DIRECTIONS FOR THIS TASK.
Print, in exact form, the lines below from the one containing "Fixpoint streq (a" through the one containing "Definition isInstOrDir (firstToken", and omit all others.

┌────────

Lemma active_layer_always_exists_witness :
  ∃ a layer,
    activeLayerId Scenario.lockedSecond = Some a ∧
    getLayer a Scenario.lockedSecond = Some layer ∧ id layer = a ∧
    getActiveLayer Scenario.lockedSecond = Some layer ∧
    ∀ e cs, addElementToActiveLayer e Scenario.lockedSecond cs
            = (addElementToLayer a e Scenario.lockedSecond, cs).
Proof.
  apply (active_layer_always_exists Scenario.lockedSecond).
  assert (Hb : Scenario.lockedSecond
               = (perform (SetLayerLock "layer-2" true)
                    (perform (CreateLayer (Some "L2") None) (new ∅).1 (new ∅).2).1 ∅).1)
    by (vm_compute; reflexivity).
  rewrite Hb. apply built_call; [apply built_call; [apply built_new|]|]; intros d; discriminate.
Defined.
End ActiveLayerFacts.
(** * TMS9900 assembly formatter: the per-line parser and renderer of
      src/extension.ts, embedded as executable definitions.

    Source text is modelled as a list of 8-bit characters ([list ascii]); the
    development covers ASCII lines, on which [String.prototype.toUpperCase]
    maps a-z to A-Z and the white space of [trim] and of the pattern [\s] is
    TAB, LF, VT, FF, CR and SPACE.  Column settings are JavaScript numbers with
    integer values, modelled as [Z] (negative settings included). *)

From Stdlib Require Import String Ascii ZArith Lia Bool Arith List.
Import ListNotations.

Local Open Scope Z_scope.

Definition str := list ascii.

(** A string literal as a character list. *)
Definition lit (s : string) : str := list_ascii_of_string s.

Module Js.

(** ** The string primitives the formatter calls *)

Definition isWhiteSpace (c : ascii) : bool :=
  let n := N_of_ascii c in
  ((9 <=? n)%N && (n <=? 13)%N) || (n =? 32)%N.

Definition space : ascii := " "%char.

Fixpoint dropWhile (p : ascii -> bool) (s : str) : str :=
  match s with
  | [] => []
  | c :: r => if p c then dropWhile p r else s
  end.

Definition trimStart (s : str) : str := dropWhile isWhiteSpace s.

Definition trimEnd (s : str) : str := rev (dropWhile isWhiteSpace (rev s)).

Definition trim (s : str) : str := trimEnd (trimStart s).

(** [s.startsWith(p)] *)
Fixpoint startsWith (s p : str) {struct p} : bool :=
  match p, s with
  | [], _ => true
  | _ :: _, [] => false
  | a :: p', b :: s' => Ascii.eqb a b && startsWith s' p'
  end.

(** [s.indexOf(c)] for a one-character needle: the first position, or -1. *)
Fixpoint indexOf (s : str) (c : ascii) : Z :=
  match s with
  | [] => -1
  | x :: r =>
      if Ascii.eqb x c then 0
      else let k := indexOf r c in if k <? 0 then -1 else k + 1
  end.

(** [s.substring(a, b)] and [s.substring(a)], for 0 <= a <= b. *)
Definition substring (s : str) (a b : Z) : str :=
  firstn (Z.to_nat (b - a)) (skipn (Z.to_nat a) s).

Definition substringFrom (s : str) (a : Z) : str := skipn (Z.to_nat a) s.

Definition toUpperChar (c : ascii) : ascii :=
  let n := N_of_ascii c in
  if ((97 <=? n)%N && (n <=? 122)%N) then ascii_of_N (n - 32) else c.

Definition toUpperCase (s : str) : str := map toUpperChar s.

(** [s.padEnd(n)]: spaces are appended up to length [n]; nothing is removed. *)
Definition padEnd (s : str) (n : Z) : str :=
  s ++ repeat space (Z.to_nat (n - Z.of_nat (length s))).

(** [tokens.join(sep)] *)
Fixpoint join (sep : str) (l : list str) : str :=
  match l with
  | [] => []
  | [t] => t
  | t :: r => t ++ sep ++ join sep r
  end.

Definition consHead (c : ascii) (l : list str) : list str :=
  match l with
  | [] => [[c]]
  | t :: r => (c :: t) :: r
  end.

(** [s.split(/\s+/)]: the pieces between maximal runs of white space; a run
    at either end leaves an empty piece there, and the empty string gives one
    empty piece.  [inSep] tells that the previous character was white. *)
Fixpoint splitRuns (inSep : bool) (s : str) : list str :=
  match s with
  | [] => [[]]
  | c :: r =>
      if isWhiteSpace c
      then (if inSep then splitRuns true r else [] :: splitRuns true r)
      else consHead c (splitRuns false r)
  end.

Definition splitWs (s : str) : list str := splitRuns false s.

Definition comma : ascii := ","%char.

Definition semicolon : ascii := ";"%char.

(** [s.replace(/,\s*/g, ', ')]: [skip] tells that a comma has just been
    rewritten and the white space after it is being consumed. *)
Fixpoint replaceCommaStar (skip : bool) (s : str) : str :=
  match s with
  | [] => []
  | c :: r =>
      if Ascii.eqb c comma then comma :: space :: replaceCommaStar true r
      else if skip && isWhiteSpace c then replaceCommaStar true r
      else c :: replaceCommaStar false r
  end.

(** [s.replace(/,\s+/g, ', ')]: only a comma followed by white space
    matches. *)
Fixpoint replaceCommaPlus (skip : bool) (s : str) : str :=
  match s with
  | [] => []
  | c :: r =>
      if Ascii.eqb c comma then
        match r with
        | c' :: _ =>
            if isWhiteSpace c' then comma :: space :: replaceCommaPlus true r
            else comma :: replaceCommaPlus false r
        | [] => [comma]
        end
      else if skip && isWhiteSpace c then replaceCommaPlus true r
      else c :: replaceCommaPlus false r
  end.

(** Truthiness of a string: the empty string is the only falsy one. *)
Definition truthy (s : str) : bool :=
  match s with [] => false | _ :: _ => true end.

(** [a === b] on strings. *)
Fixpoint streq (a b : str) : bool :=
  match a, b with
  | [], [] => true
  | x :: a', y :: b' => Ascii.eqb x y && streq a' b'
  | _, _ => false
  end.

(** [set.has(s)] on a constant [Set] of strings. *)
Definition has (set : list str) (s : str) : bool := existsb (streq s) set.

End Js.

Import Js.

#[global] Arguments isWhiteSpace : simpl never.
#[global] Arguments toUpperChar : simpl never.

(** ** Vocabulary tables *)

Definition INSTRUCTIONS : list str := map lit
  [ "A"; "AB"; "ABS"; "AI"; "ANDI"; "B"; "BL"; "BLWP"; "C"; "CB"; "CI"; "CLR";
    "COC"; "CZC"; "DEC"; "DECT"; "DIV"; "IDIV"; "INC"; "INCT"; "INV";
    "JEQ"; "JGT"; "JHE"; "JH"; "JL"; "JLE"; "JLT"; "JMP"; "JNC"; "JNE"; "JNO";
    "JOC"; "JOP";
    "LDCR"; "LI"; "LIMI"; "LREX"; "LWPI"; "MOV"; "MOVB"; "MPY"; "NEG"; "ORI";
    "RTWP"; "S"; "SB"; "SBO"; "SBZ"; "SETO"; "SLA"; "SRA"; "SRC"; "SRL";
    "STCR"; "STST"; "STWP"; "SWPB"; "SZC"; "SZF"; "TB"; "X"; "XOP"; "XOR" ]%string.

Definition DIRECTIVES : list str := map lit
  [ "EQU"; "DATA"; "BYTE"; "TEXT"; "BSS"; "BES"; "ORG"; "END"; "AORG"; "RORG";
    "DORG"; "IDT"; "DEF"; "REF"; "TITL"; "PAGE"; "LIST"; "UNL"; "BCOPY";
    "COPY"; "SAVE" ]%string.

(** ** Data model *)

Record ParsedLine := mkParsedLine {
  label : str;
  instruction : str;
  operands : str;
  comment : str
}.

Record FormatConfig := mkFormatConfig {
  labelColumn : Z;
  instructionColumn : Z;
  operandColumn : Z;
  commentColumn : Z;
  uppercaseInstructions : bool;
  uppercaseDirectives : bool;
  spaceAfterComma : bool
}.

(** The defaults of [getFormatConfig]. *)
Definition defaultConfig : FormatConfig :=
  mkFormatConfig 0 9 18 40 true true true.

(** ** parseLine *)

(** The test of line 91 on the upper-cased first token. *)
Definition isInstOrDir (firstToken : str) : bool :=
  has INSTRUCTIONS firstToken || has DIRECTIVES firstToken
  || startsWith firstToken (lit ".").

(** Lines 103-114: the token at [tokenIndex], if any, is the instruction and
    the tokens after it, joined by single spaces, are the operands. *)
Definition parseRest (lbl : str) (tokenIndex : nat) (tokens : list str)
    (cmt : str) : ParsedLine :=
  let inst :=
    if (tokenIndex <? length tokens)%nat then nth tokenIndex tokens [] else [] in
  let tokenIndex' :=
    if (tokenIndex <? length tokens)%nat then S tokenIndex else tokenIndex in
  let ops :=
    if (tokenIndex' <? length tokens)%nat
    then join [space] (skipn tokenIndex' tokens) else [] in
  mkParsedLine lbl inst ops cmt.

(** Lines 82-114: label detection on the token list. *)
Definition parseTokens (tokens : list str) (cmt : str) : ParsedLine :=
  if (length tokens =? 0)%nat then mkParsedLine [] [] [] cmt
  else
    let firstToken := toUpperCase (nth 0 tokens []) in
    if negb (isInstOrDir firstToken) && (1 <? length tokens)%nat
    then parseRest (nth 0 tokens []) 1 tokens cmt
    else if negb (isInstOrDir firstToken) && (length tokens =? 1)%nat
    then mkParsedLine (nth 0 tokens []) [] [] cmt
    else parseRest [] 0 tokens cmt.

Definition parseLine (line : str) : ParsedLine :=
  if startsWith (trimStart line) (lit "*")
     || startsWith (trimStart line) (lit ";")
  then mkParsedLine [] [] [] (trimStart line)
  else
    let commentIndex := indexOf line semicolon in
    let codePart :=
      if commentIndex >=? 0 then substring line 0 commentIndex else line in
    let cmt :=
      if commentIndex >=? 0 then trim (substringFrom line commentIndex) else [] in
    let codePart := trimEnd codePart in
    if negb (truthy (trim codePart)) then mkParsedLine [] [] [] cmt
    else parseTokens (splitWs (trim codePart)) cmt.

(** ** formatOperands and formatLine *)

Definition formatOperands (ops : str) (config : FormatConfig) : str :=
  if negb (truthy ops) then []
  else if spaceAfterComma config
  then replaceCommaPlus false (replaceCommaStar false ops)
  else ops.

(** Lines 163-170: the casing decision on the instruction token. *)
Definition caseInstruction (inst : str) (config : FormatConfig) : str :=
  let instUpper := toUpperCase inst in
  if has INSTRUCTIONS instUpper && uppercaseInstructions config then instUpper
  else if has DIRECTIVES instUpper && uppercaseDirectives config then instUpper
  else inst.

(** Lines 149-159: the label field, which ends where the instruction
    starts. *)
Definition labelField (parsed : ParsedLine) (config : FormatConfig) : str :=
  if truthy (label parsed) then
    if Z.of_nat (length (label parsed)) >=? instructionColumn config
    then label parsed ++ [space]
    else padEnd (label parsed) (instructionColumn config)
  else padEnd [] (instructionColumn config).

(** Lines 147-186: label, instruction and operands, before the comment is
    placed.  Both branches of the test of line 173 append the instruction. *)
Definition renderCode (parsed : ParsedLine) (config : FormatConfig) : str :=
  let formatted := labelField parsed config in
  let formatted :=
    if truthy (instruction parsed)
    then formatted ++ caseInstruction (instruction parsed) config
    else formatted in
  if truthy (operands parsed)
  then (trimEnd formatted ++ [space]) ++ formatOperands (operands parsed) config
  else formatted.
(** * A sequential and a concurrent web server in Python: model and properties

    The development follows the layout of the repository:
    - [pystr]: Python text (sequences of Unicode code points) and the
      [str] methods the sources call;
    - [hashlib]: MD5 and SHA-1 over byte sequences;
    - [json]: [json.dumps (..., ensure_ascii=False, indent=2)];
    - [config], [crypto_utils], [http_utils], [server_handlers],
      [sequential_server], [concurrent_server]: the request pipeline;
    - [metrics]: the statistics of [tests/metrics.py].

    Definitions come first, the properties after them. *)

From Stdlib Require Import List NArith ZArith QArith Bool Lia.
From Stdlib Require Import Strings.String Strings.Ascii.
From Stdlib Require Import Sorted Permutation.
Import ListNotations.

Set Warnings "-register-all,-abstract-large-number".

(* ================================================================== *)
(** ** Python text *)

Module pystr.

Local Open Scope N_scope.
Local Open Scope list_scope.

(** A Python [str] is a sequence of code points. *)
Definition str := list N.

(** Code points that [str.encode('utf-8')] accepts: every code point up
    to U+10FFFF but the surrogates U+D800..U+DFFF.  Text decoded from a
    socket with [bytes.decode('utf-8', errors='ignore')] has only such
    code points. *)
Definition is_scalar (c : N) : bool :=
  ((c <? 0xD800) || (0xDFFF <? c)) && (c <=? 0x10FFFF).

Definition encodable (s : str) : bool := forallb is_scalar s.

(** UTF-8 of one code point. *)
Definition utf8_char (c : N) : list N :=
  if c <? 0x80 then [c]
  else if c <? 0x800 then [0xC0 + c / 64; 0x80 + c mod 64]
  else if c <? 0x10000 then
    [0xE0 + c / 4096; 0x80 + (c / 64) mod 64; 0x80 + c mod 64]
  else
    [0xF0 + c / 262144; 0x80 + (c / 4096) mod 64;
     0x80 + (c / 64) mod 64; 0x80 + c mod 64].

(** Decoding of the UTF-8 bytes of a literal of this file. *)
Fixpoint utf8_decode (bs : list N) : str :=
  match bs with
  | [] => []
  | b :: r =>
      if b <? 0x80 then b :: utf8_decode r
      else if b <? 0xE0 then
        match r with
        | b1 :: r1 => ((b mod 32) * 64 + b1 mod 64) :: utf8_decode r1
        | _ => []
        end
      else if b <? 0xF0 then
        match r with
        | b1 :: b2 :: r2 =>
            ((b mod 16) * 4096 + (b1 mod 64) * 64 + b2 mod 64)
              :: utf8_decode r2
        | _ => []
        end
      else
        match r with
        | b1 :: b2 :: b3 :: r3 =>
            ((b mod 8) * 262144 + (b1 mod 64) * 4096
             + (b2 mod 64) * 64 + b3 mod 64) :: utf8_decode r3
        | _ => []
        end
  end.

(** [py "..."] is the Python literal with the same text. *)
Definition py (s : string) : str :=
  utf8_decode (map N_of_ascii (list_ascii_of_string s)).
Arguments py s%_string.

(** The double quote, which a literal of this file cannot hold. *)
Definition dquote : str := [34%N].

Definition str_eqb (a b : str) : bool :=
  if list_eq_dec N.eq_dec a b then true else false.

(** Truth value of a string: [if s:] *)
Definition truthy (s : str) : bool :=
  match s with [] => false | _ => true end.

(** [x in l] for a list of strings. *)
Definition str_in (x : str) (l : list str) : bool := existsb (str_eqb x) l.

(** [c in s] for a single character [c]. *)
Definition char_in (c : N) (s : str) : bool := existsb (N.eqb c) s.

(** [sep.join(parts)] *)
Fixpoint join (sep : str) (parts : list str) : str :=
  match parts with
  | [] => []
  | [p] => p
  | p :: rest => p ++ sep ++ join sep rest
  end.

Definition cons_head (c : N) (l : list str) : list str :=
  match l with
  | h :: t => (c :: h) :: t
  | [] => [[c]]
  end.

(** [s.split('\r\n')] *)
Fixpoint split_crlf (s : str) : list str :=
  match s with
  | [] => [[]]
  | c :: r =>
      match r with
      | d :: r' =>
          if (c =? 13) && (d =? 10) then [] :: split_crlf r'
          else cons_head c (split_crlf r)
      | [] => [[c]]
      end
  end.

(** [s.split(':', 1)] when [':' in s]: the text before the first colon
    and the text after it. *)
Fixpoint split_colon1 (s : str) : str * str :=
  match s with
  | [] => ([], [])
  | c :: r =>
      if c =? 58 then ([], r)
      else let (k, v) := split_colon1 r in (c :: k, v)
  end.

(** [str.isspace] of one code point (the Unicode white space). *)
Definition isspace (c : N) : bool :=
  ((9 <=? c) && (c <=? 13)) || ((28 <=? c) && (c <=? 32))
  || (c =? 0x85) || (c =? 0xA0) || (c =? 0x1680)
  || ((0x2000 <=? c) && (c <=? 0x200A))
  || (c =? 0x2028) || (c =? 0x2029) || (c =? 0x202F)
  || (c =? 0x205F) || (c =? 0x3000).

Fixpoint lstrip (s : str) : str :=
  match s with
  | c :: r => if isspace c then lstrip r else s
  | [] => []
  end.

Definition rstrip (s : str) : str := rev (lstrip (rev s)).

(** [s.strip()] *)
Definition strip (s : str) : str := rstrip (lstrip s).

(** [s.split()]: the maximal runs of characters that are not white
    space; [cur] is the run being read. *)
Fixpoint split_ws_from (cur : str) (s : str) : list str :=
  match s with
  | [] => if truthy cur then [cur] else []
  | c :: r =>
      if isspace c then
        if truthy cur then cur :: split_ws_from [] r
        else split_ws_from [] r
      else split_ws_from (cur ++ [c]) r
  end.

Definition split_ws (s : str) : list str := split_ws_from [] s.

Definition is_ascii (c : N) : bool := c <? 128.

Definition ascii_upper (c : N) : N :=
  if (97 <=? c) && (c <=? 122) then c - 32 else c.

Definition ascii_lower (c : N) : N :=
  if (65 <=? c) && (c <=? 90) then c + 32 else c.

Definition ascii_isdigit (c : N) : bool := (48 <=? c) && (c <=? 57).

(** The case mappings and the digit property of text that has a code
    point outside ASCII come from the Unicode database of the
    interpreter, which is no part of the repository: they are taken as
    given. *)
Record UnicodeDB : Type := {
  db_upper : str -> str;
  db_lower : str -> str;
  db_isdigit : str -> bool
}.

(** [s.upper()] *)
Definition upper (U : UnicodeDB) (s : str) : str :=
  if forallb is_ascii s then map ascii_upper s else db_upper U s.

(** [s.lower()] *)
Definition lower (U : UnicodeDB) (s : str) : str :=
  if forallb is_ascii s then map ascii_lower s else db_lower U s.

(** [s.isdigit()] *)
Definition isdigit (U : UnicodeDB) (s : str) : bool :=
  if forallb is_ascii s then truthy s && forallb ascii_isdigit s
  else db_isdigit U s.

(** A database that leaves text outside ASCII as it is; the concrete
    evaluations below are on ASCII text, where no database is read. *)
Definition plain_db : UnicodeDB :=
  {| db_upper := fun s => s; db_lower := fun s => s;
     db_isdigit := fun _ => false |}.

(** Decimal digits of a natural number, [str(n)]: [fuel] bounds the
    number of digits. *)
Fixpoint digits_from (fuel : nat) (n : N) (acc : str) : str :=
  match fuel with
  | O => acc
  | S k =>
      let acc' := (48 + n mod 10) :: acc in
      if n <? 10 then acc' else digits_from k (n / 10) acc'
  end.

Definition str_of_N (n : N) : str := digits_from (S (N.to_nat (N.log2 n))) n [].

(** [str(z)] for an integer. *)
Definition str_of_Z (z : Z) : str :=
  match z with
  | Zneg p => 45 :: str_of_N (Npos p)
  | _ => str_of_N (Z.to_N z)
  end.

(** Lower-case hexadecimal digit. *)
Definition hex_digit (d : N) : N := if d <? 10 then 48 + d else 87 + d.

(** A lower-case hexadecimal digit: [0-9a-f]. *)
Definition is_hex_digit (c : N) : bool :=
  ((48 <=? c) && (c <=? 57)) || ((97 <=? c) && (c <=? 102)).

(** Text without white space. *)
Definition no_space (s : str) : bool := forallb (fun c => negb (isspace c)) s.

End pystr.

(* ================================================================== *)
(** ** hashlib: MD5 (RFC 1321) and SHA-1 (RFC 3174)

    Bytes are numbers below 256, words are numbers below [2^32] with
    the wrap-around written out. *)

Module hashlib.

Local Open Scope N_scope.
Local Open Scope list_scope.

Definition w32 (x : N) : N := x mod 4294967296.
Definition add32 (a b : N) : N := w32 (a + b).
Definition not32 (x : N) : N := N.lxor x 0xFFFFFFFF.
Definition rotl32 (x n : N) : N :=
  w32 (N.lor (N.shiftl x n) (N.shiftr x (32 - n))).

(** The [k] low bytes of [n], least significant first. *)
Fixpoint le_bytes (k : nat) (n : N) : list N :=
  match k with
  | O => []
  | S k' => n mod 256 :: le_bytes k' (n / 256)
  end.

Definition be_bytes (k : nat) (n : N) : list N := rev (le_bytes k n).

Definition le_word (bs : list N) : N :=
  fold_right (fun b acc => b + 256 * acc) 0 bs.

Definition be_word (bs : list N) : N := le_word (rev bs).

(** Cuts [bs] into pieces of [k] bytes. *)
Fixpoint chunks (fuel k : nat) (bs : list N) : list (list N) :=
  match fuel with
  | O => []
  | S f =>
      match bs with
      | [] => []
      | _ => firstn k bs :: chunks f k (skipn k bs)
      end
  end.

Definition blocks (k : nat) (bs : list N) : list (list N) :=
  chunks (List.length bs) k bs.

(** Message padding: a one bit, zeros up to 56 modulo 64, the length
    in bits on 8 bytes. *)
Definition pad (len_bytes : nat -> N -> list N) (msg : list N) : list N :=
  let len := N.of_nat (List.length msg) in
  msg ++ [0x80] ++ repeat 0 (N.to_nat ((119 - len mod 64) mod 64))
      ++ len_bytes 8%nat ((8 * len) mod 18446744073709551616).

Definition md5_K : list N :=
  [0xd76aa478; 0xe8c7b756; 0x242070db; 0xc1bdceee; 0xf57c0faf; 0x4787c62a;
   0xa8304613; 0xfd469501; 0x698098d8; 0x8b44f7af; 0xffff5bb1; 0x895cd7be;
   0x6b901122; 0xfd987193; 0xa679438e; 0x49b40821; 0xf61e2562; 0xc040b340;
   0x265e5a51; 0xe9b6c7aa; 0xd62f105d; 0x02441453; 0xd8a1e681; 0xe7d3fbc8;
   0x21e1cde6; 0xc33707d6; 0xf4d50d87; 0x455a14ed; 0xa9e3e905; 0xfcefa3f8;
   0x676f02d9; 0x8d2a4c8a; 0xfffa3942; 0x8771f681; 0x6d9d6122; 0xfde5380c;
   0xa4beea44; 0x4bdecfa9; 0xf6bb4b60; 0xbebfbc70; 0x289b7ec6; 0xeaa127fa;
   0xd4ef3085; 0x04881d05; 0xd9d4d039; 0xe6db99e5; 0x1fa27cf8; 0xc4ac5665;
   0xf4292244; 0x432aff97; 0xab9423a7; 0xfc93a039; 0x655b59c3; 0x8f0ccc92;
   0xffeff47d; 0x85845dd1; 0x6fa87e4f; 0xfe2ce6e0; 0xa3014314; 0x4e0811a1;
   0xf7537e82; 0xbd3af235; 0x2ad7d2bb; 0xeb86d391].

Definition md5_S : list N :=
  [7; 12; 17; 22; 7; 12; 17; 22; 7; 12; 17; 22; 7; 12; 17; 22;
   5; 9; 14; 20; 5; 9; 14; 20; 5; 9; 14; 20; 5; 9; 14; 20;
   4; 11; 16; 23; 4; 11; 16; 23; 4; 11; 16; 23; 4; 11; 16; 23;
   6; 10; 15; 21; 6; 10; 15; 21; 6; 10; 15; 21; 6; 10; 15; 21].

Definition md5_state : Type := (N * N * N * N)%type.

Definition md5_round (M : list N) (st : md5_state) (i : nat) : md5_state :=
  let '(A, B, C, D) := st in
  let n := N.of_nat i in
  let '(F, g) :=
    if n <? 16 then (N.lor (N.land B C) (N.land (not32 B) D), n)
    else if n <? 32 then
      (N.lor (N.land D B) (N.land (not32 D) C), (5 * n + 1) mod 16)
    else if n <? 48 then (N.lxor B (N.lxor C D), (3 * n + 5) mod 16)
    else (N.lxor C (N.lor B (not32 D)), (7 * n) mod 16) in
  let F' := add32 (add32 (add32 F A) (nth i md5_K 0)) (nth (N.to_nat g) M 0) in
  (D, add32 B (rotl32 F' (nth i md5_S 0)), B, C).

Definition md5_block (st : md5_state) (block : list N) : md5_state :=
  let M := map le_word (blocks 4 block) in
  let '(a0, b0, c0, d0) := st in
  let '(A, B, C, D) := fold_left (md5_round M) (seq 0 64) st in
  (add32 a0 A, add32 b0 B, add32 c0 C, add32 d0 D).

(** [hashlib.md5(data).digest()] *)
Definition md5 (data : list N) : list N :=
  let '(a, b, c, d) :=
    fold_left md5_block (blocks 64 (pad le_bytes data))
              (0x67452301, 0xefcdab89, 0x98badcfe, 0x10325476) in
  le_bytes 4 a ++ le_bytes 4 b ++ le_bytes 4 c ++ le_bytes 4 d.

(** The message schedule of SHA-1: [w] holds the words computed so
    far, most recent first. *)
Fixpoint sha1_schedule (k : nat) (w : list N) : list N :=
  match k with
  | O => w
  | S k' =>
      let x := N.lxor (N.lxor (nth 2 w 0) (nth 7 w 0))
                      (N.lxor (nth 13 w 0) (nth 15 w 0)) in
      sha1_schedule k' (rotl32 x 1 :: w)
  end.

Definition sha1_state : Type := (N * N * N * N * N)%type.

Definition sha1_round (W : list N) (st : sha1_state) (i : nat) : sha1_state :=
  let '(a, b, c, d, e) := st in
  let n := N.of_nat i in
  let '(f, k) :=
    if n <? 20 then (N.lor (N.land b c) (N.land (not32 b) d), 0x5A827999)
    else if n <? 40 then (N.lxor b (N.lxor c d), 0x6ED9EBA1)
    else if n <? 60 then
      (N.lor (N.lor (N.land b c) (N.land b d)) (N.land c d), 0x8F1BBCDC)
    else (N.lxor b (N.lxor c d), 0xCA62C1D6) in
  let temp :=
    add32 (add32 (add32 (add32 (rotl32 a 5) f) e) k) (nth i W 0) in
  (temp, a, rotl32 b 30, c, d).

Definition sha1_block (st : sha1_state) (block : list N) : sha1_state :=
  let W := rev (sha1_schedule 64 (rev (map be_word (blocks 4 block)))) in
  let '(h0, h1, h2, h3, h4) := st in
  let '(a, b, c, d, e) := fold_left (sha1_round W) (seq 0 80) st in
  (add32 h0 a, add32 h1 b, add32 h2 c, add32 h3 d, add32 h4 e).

└────────

RESPONSE TO THIS EXERCISE.
Fixpoint streq (a b : str) : bool :=
  match a, b with
  | [], [] => true
  | x :: a', y :: b' => Ascii.eqb x y && streq a' b'
  | _, _ => false
  end.

(** [set.has(s)] on a constant [Set] of strings. *)
Definition has (set : list str) (s : str) : bool := existsb (streq s) set.

End Js.

Import Js.

#[global] Arguments isWhiteSpace : simpl never.
#[global] Arguments toUpperChar : simpl never.

(** ** Vocabulary tables *)

Definition INSTRUCTIONS : list str := map lit
  [ "A"; "AB"; "ABS"; "AI"; "ANDI"; "B"; "BL"; "BLWP"; "C"; "CB"; "CI"; "CLR";
    "COC"; "CZC"; "DEC"; "DECT"; "DIV"; "IDIV"; "INC"; "INCT"; "INV";
    "JEQ"; "JGT"; "JHE"; "JH"; "JL"; "JLE"; "JLT"; "JMP"; "JNC"; "JNE"; "JNO";
    "JOC"; "JOP";
    "LDCR"; "LI"; "LIMI"; "LREX"; "LWPI"; "MOV"; "MOVB"; "MPY"; "NEG"; "ORI";
    "RTWP"; "S"; "SB"; "SBO"; "SBZ"; "SETO"; "SLA"; "SRA"; "SRC"; "SRL";
    "STCR"; "STST"; "STWP"; "SWPB"; "SZC"; "SZF"; "TB"; "X"; "XOP"; "XOR" ]%string.

Definition DIRECTIVES : list str := map lit
  [ "EQU"; "DATA"; "BYTE"; "TEXT"; "BSS"; "BES"; "ORG"; "END"; "AORG"; "RORG";
    "DORG"; "IDT"; "DEF"; "REF"; "TITL"; "PAGE"; "LIST"; "UNL"; "BCOPY";
    "COPY"; "SAVE" ]%string.

(** ** Data model *)

Record ParsedLine := mkParsedLine {
  label : str;
  instruction : str;
  operands : str;
  comment : str
}.

Record FormatConfig := mkFormatConfig {
  labelColumn : Z;
  instructionColumn : Z;
  operandColumn : Z;
  commentColumn : Z;
  uppercaseInstructions : bool;
  uppercaseDirectives : bool;
  spaceAfterComma : bool
}.

(** The defaults of [getFormatConfig]. *)
Definition defaultConfig : FormatConfig :=
  mkFormatConfig 0 9 18 40 true true true.

(** ** parseLine *)

(** The test of line 91 on the upper-cased first token. *)
Definition isInstOrDir (firstToken : str) : bool :=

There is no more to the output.